The file you attached is correct, and the same modified DOMPrint that I
used before return the ZWJ characters in the content of getTextContent.
Could you show us the code you are using to read the file?
Alberto
jinesh kj wrote:
hi,
I dumped using mysql -X command which will give me output as xml file.

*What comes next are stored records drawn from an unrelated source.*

Definition lstep (e : levent) (s : Link) : option Link :=
  match e with
  | Expired x i => if decide ((timer_fd_ s, Timer) ∈ handlers_ s ∧ timer_fd_ s ∈ watching s) then Some (on_timer x i s) else None
  | HungUp fd =>
      if decide (fd ∈ watching s) then
        if decide ((fd, Server) ∈ handlers_ s) then Some (server_closed s)
        else if decide ((fd, Source) ∈ handlers_ s) then Some (source_closed fd s) else None
      else None
  | NewSource fd => Some (registerSource fd s)
  end.

Fixpoint lrun (es : list levent) (s : Link) : option Link :=
  match es with
  | [] => Some s
  | e :: es => s ← lstep e s; lrun es s
  end.

(** The constructor, when the server is there, and the start of [Produce]. *)
Definition link_start (sock timer term : Z) (others : gset Z) : Link :=
  OnConnect (MkLink sock timer false [] {[term]} ({[sock; timer; term]} ∪ others) 0 READY ∅).

(** What the kernel gives: descriptors that were not open. *)
Definition levent_ok (e : levent) (s : Link) : Prop :=
  match e with
  | Expired _ i => match t_socket i with Some sock => 0 ≤ sock ∧ sock ∉ opened s | None => True end
  | HungUp _ => True
  | NewSource fd => 0 ≤ fd ∧ fd ∉ opened s
  end.
#[export] Instance levent_ok_dec e s : Decision (levent_ok e s).
Proof. destruct e as [? i| |]; cbn; [destruct (t_socket i)|..]; apply _. Defined.

Fixpoint lgood (es : list levent) (s : Link) : Prop :=
  match es with
  | [] => True
  | e :: es => levent_ok e s ∧ match lstep e s with Some s' => lgood es s' | None => True end
  end.
#[export] Instance lgood_dec es s : Decision (lgood es s).
Proof.
  revert s. induction es as [|e es IH]; intros s; cbn [lgood]; [apply _|]. apply and_dec; [apply _|].
  destruct (lstep e s); [apply IH|apply _].
Defined.

(** ** The invariant *)
Definition server_fd (s : Link) : gset Z := if decide (fd_ s = -1) then ∅ else {[fd_ s]}.
Definition Run (a : opening) (rs : list (option (list Z) * opening)) (l : Logger) (fs : FS) : outcome (Logger * FS * Z) :=
  '(l, fs) ← Next a (set_state RUNNING l) fs; log_loop rs (l, fs, 0).

(** ** What was read *)
Definition both : opening := Opening true true.

(** Text that fits the buffer, while files can be opened. *)
Definition good_read (n : nat) (x : option (list Z) * opening) : Prop :=
  x.2 = both ∧ ∃ bs, x.1 = Some bs ∧ Forall (λ c, c ≠ 0) bs ∧ (length bs ≤ n)%nat.

Definition bytes_read (rs : list (option (list Z) * opening)) : list Z := concat (map (λ x, default [] x.1) rs).

Lemma c_text_all s : Forall (λ c, c ≠ 0) s → c_text s = s.
Proof. induction 1 as [|c s Hx _ IH]; cbn; [done|]. rewrite decide_False by done. by f_equal. Qed.

Lemma read_text_good bs buf :
  Forall (λ c, c ≠ 0) bs → (length bs ≤ length buf)%nat →
  (read_text (Some bs) buf).1 = bs ∧ length (read_text (Some bs) buf).2 = length buf.
Proof.
  intros Hz Hl. unfold read_text. cbn [fst snd]. rewrite (take_ge bs) by lia. split; [by apply c_text_all|].
  rewrite length_app, length_drop. lia.
Qed.

(** ** The invariant: the log as segments *)
Section ring.
Context (logfile : list Z) (N : nat) (HN : (0 < N ≤ 10)%nat).

Definition name (j : nat) : list Z := file_name logfile (j mod N).

(** [segs] are the segments written so far; the last is in the open file, and
    the files hold the last N of them. *)
Record log_inv (segs : list (list Z)) (l : Logger) (fs : FS) : Prop := {
  inv_some : (0 < length segs)%nat;
  inv_i : i_ l = Z.of_nat ((length segs - 1) mod N);
  inv_handler : handler_ l = Some (name (length segs - 1));
  inv_link : links fs !! logfile = Some (name (length segs - 1));
  inv_names : logfiles_ l = file_name logfile <$> seq 0 N;
  inv_base : logbase_ l = logfile;
  inv_files : ∀ j s, segs !! j = Some s → (length segs ≤ j + N)%nat → files fs !! name j = Some s;
}.

Lemma mod_apart j k : (j < k)%nat → (k < j + N)%nat → (j mod N ≠ k mod N)%nat.
Proof.
  intros H1 H2 E. pose proof (Nat.div_mod_eq j N). pose proof (Nat.div_mod_eq k N).
  assert (k - j = N * (k / N - j / N))%nat by nia. destruct (k / N - j / N)%nat; nia.
Qed.

Lemma succ_mod m : (S m mod N = if decide (S (m mod N) = N) then 0 else S (m mod N))%nat.
Proof.
  pose proof (Nat.div_mod_eq m N). pose proof (Nat.mod_upper_bound m N ltac:(lia)). case_decide.
  - symmetry. apply (Nat.mod_unique _ _ (S (m / N))); nia.
  - symmetry. apply (Nat.mod_unique _ _ (m / N)); nia.
Qed.

Lemma file_name_inj a b : (a < 10)%nat → (b < 10)%nat → file_name logfile a = file_name logfile b → a = b.
Proof.
  intros Ha Hb E. apply app_inj_1 in E as [_ E]; [|done]. revert E. unfold fmt_u. cbn [dec_loop]. rewrite !decide_True by lia. intros [=]. lia.
Qed.

Lemma name_apart j k : (j < k)%nat → (k < j + N)%nat → name j ≠ name k.
Proof.
  intros H1 H2 E. apply (mod_apart j k H1 H2). pose proof (Nat.mod_upper_bound j N ltac:(lia)). pose proof (Nat.mod_upper_bound k N ltac:(lia)).
  apply file_name_inj in E; lia.
Qed.

(** Text goes to the end of the last segment. *)
Lemma append_inv pre cur t l fs buf :
  log_inv (pre ++ [cur]) l fs →
  files fs !! name (length pre) = Some cur ∧
  log_inv (pre ++ [cur ++ t]) (MkLogger (handler_ l) (i_ l) (filesize_ l) (state_ l) (logfiles_ l) (logbase_ l) buf)
    (MkFS (<[name (length pre) := cur ++ t]> (files fs)) (links fs)).
Proof.
  intros [H1 H2 H3 H4 H5 H6 H7]. rewrite !length_app in *. cbn [length] in *. rewrite Nat.add_sub in *.
  assert (files fs !! name (length pre) = Some cur) as Hcur by (apply H7; [by rewrite list_lookup_middle|lia]).
  split; [done|]. constructor; cbn [handler_ i_ logfiles_ logbase_ files links]; rewrite ?length_app; cbn [length]; rewrite ?Nat.add_sub; try done.
  intros j x Hj Hw. destruct (decide (j = length pre)) as [->|Hne].
  - rewrite list_lookup_middle in Hj by done. simplify_eq. apply lookup_insert_eq.
  - assert (j < length pre)%nat as Hlt.
    { apply lookup_lt_Some in Hj. rewrite length_app in Hj. cbn in Hj. lia. }
    rewrite lookup_app_l in Hj by done. rewrite lookup_insert_ne; [|apply not_eq_sym, name_apart; lia]. apply H7; [|lia]. by rewrite lookup_app_l.
Qed.

Lemma load_name l k : logfiles_ l = file_name logfile <$> seq 0 N → (k < N)%nat → load (logfiles_ l) (Z.of_nat k) = Ret (file_name logfile k).
Proof.
  intros E Hk. rewrite E. apply load_Ret. split; [lia|]. rewrite Nat2Z.id, list_lookup_fmap, lookup_seq_lt by done. done.
Qed.

(** The next file is a new segment. *)
Lemma next_inv segs l fs :
  log_inv segs l fs → ∃ l' fs', Next both l fs = Ret (l', fs') ∧ log_inv (segs ++ [[]]) l' fs' ∧ filesize_ l' = filesize_ l ∧ buffer_ l' = buffer_ l.
Proof.
  intros [H1 H2 H3 H4 H5 H6 H7]. unfold Next. rewrite H3.
  set (i := if decide (i_ l + 1 = zlen (logfiles_ l)) then 0 else i_ l + 1).
  assert (i = Z.of_nat (length segs mod N)) as Hi.
  { unfold i. rewrite H5, H2, length_fmap, length_seq. replace (length segs) with (S (length segs - 1)) at 3 by lia. rewrite succ_mod.
    repeat case_decide; lia. }
  unfold open_next. cbn [logfiles_ i_ logbase_ filesize_ state_ buffer_]. rewrite Hi, load_name; [|done|apply Nat.mod_upper_bound; lia]. cbind.
  change (file_name logfile (length segs mod N)) with (name (length segs)). cbn [a_symlink a_fopen both].
  assert (resolve (logbase_ l) (symlink_to true (name (length segs)) (logbase_ l) fs) = name (length segs)) as ->
    by (unfold resolve, symlink_to; cbn; by rewrite lookup_insert_eq).
  eexists _, _. split; [done|]. split; [|done].
  constructor; cbn [handler_ i_ logfiles_ logbase_ files links symlink_to]; rewrite ?length_app; cbn [length]; rewrite ?Nat.add_sub; try done; [lia| |].
  - rewrite H6. apply lookup_insert_eq.
  - intros j x Hj Hw. destruct (decide (j = length segs)) as [->|Hne].
    + rewrite list_lookup_middle in Hj by done. simplify_eq. apply lookup_insert_eq.
    + assert (j < length segs)%nat as Hlt by (apply lookup_lt_Some in Hj; rewrite length_app in Hj; cbn in Hj; lia).
      rewrite lookup_app_l in Hj by done. rewrite lookup_insert_ne; [|apply not_eq_sym, name_apart; lia]. apply H7; [done|lia].
Qed.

I dont know whether there is any problem with my xml files. Is there
any specific notation to represent the ZWJ and ZWNJ in xml files?
I am attaching an xml file i have.
Thank you for your help, and if you have a better idea what to do with
the xml file when i get characters like these, or any links to those
details, please point me.
regards
Jinesh K J
On Nov 28, 2007 4:46 PM, Alberto Massari <[EMAIL PROTECTED]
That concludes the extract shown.